TASK ITEM:
Beginning with the first line and ending with the one containing "r_content : jstr; r_duration : num;", copy the lines of the listing below exactly; omit everything else.

[[ SUPPLIED DATA open ]]

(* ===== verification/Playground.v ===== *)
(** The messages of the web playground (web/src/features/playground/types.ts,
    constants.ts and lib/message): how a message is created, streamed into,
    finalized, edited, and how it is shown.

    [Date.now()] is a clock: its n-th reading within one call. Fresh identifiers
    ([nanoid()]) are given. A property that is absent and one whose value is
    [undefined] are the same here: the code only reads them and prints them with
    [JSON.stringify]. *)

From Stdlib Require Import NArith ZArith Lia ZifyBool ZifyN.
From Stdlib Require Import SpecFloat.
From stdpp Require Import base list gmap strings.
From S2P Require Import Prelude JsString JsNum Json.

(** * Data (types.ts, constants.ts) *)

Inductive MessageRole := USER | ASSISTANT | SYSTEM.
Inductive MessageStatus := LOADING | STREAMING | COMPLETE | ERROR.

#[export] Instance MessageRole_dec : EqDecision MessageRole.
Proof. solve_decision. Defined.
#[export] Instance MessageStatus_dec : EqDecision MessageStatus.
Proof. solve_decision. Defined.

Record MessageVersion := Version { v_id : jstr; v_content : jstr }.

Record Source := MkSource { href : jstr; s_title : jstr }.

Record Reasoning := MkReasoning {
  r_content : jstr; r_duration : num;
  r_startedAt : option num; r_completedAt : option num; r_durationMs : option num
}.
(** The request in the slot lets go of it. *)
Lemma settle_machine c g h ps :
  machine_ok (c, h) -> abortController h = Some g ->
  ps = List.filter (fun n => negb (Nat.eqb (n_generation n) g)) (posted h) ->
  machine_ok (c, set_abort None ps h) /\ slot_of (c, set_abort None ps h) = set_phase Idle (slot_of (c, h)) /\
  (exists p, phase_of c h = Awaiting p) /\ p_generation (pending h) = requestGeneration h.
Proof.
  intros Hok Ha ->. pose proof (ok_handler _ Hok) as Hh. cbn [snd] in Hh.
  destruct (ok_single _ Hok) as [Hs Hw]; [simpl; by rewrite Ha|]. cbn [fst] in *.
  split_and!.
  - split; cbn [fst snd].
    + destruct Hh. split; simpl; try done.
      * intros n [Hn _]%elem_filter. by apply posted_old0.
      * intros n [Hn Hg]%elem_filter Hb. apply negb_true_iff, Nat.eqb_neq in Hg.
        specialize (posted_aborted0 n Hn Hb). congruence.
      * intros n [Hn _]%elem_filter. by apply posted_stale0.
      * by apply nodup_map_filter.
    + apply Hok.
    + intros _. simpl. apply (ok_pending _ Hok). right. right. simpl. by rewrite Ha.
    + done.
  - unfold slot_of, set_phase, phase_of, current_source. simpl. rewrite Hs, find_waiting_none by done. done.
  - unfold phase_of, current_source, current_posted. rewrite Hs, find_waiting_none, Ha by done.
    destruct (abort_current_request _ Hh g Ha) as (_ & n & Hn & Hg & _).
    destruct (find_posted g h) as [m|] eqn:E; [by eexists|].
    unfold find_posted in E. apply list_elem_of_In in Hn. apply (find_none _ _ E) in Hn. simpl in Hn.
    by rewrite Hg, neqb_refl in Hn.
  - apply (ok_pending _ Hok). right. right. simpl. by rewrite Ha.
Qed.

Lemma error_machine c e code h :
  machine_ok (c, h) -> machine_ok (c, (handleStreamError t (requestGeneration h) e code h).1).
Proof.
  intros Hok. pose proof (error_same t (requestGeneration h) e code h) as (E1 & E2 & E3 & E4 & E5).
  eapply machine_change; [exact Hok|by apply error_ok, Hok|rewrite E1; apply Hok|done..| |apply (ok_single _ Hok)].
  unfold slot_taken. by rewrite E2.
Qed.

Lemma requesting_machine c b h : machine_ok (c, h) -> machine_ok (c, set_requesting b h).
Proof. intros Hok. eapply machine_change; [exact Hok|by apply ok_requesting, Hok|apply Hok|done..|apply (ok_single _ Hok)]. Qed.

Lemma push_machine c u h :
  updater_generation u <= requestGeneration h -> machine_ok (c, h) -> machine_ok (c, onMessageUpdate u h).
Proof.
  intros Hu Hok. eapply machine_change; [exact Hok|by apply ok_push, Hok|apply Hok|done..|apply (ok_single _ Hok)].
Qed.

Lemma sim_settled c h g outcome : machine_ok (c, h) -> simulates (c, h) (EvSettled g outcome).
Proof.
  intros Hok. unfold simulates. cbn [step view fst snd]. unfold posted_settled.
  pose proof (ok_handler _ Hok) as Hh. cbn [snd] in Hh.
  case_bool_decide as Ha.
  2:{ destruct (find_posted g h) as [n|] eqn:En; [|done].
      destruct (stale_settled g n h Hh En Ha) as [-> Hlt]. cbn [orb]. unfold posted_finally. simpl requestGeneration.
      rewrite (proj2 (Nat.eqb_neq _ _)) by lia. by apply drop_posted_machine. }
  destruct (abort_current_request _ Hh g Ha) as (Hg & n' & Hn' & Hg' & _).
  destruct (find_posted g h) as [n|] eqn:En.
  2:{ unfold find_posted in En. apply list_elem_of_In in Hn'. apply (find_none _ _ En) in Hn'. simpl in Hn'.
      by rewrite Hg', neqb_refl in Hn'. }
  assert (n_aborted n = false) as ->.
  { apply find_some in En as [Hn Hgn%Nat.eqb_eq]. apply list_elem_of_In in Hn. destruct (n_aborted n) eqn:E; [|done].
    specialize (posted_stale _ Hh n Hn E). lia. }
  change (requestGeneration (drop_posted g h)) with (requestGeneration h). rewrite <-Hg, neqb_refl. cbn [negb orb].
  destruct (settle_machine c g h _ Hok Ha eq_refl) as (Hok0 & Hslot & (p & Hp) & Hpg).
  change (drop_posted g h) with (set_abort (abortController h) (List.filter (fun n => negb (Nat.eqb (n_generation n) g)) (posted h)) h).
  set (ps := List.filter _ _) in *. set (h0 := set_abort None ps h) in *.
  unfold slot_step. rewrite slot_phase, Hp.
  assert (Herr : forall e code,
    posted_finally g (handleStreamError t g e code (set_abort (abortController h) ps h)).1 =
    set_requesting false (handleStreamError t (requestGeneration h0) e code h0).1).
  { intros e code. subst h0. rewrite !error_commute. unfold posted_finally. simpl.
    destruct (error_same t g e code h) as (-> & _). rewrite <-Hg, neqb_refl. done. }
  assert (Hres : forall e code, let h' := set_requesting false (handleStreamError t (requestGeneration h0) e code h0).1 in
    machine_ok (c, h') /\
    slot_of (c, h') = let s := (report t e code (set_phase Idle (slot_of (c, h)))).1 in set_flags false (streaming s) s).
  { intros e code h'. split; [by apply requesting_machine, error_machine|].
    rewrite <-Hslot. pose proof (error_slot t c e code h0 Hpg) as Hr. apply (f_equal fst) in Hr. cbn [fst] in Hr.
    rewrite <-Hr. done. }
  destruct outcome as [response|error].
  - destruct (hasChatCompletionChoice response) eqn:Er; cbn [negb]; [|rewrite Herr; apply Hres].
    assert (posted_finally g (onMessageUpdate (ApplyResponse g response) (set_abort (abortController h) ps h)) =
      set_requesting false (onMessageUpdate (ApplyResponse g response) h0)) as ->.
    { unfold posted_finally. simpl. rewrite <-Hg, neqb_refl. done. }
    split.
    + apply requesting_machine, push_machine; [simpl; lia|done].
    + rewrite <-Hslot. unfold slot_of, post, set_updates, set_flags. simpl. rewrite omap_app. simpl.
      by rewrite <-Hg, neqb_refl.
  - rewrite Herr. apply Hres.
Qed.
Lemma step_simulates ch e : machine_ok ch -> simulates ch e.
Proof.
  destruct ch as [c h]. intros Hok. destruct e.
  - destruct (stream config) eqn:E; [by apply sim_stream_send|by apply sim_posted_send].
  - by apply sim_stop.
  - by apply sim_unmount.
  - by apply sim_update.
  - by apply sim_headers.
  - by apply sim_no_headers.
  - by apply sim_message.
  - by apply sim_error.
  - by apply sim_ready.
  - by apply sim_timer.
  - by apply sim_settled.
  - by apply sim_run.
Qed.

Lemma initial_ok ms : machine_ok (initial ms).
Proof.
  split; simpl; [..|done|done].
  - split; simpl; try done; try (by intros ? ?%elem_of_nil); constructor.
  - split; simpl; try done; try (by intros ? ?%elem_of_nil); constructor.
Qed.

[[ SUPPLIED DATA closed ]]

RESPONSE TO THIS EXERCISE:
(* ===== verification/Playground.v ===== *)
(** The messages of the web playground (web/src/features/playground/types.ts,
    constants.ts and lib/message): how a message is created, streamed into,
    finalized, edited, and how it is shown.

    [Date.now()] is a clock: its n-th reading within one call. Fresh identifiers
    ([nanoid()]) are given. A property that is absent and one whose value is
    [undefined] are the same here: the code only reads them and prints them with
    [JSON.stringify]. *)

From Stdlib Require Import NArith ZArith Lia ZifyBool ZifyN.
From Stdlib Require Import SpecFloat.
From stdpp Require Import base list gmap strings.
From S2P Require Import Prelude JsString JsNum Json.

(** * Data (types.ts, constants.ts) *)

Inductive MessageRole := USER | ASSISTANT | SYSTEM.
Inductive MessageStatus := LOADING | STREAMING | COMPLETE | ERROR.

#[export] Instance MessageRole_dec : EqDecision MessageRole.
Proof. solve_decision. Defined.
#[export] Instance MessageStatus_dec : EqDecision MessageStatus.
Proof. solve_decision. Defined.

Record MessageVersion := Version { v_id : jstr; v_content : jstr }.

Record Source := MkSource { href : jstr; s_title : jstr }.

Record Reasoning := MkReasoning {
  r_content : jstr; r_duration : num;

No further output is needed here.